§ **What is being asked**:
An exact transcript of all the records is the expected answer.
═════ Data under study ═════
(** * Per-tenant query filtering (examples/extending_query/filter_per_tenant.py)

    A shallow embedding of the tenant context holder, of the
    [do_orm_execute] hook [_add_filtering_criteria] and of the declarative
    classes of the example, followed by the properties of the hook. *)

From stdpp Require Import base option list strings gmap.
From Stdlib Require Import ZArith Lia.

Open Scope Z_scope.

(** ** Python values and exceptions *)

(** The values an execution option may hold. *)
Inductive PyVal :=
| PyNone
| PyBool (b : bool)
| PyInt (n : Z)
| PyStr (s : string).

(** Python truth value testing, as used by [not x]. *)
Definition truthy (v : PyVal) : bool :=
  match v with
  | PyNone => false
  | PyBool b => b
  | PyInt n => negb (n =? 0)
  | PyStr s => negb (String.eqb s "")
  end.

(** [d.get(key, default)]. *)
Definition dict_get (d : gmap string PyVal) (key : string) (default : PyVal) : PyVal :=
  match d !! key with
  | Some v => v
  | None => default
  end.

Inductive Exception :=
| AttributeError (msg : string)
| AssertionError (msg : string).

(** Outcome of a call that may raise. *)
Inductive result (A : Type) :=
| Ok (a : A)
| Raise (e : Exception).
Arguments Ok {A} a.
Arguments Raise {A} e.

#[global] Instance result_ret : MRet result := fun A a => Ok a.
#[global] Instance result_bind : MBind result := fun A B f m =>
  match m with
  | Ok a => f a
  | Raise e => Raise e
  end.

(** ** Declarative classes *)

Module Account.
Definition __tablename__ : string := "account".
(** [id] is the primary key; it is [None] on an object that was built
    without one. *)
Record t := mk { id : option string; name : option string }.
End Account.

(** The classes something can be an instance or a subclass of. *)
Inductive PyClass :=
| cls_Account
| cls_AccountBoundMixin
| cls_User
| cls_Address.

#[global] Instance PyClass_eq_dec : EqDecision PyClass.
Proof. solve_decision. Defined.

(** The bases of each class statement: [class Account(Base)],
    [class User(Base, AccountBoundMixin)], [class Address(Base, AccountBoundMixin)]. *)
Definition bases (c : PyClass) : list PyClass :=
  match c with
  | cls_Account => []
  | cls_AccountBoundMixin => []
  | cls_User => [cls_AccountBoundMixin]
  | cls_Address => [cls_AccountBoundMixin]
  end.

Definition issubclass (c parent : PyClass) : bool :=
  bool_decide (c = parent) || bool_decide (parent ∈ bases c).

Module User.
Definition __tablename__ : string := "user".
Record t := mk { id : Z; name : string; account_id : string }.
End User.

Module Address.
Definition __tablename__ : string := "address".
Record t := mk { id : Z; email : string; user_id : option Z; account_id : string }.
End Address.

(** ** The tenant context holder *)

Module Context.
Record t := mk { current_account : option Account.t }.

Definition __init__ : t := {| current_account := None |}.

Definition get_current_account (self : t) : option Account.t :=
  current_account self.

Definition set_current_account (self : t) (account : option Account.t) : t :=
  {| current_account := account |}.
End Context.

(** ** Statements *)

Inductive Relationship :=
| User_addresses
| Address_user
| AccountBound_account.

(** The criteria lambda of the hook, [lambda cls: cls.account_id ==
    current_account_id], with the value of its closure variable. *)
Inductive LambdaCriteria :=
| account_id_eq (current_account_id : string).

Inductive ExecutableOption :=
| with_loader_criteria (entity : PyClass) (where_criteria : LambdaCriteria)
    (include_aliases track_closure_variables : bool)
| selectinload (rel : Relationship)
| lazyload (rel : Relationship).

Inductive Instance :=
| AccountObj (a : Account.t)
| UserObj (u : User.t)
| AddressObj (a : Address.t).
═════
§ **Answer to this problem**:
(** * Per-tenant query filtering (examples/extending_query/filter_per_tenant.py)

    A shallow embedding of the tenant context holder, of the
    [do_orm_execute] hook [_add_filtering_criteria] and of the declarative
    classes of the example, followed by the properties of the hook. *)

From stdpp Require Import base option list strings gmap.
From Stdlib Require Import ZArith Lia.

Open Scope Z_scope.

(** ** Python values and exceptions *)

(** The values an execution option may hold. *)
Inductive PyVal :=
| PyNone
| PyBool (b : bool)
| PyInt (n : Z)
| PyStr (s : string).

(** Python truth value testing, as used by [not x]. *)
Definition truthy (v : PyVal) : bool :=
  match v with
  | PyNone => false
  | PyBool b => b
  | PyInt n => negb (n =? 0)
  | PyStr s => negb (String.eqb s "")
  end.

(** [d.get(key, default)]. *)
Definition dict_get (d : gmap string PyVal) (key : string) (default : PyVal) : PyVal :=
  match d !! key with
  | Some v => v
  | None => default
  end.

Inductive Exception :=
| AttributeError (msg : string)
| AssertionError (msg : string).

(** Outcome of a call that may raise. *)
Inductive result (A : Type) :=
| Ok (a : A)
| Raise (e : Exception).
Arguments Ok {A} a.
Arguments Raise {A} e.

#[global] Instance result_ret : MRet result := fun A a => Ok a.
#[global] Instance result_bind : MBind result := fun A B f m =>
  match m with
  | Ok a => f a
  | Raise e => Raise e
  end.

(** ** Declarative classes *)

Module Account.
Definition __tablename__ : string := "account".
(** [id] is the primary key; it is [None] on an object that was built
    without one. *)
Record t := mk { id : option string; name : option string }.
End Account.

(** The classes something can be an instance or a subclass of. *)
Inductive PyClass :=
| cls_Account
| cls_AccountBoundMixin
| cls_User
| cls_Address.

#[global] Instance PyClass_eq_dec : EqDecision PyClass.
Proof. solve_decision. Defined.

(** The bases of each class statement: [class Account(Base)],
    [class User(Base, AccountBoundMixin)], [class Address(Base, AccountBoundMixin)]. *)
Definition bases (c : PyClass) : list PyClass :=
  match c with
  | cls_Account => []
  | cls_AccountBoundMixin => []
  | cls_User => [cls_AccountBoundMixin]
  | cls_Address => [cls_AccountBoundMixin]
  end.

Definition issubclass (c parent : PyClass) : bool :=
  bool_decide (c = parent) || bool_decide (parent ∈ bases c).

Module User.
Definition __tablename__ : string := "user".
Record t := mk { id : Z; name : string; account_id : string }.
End User.

Module Address.
Definition __tablename__ : string := "address".
Record t := mk { id : Z; email : string; user_id : option Z; account_id : string }.
End Address.

(** ** The tenant context holder *)

Module Context.
Record t := mk { current_account : option Account.t }.

Definition __init__ : t := {| current_account := None |}.

Definition get_current_account (self : t) : option Account.t :=
  current_account self.

Definition set_current_account (self : t) (account : option Account.t) : t :=
  {| current_account := account |}.
End Context.

(** ** Statements *)

Inductive Relationship :=
| User_addresses
| Address_user
| AccountBound_account.

(** The criteria lambda of the hook, [lambda cls: cls.account_id ==
    current_account_id], with the value of its closure variable. *)
Inductive LambdaCriteria :=
| account_id_eq (current_account_id : string).

Inductive ExecutableOption :=
| with_loader_criteria (entity : PyClass) (where_criteria : LambdaCriteria)
    (include_aliases track_closure_variables : bool)
| selectinload (rel : Relationship)
| lazyload (rel : Relationship).

Inductive Instance :=
| AccountObj (a : Account.t)
| UserObj (u : User.t)
| AddressObj (a : Address.t).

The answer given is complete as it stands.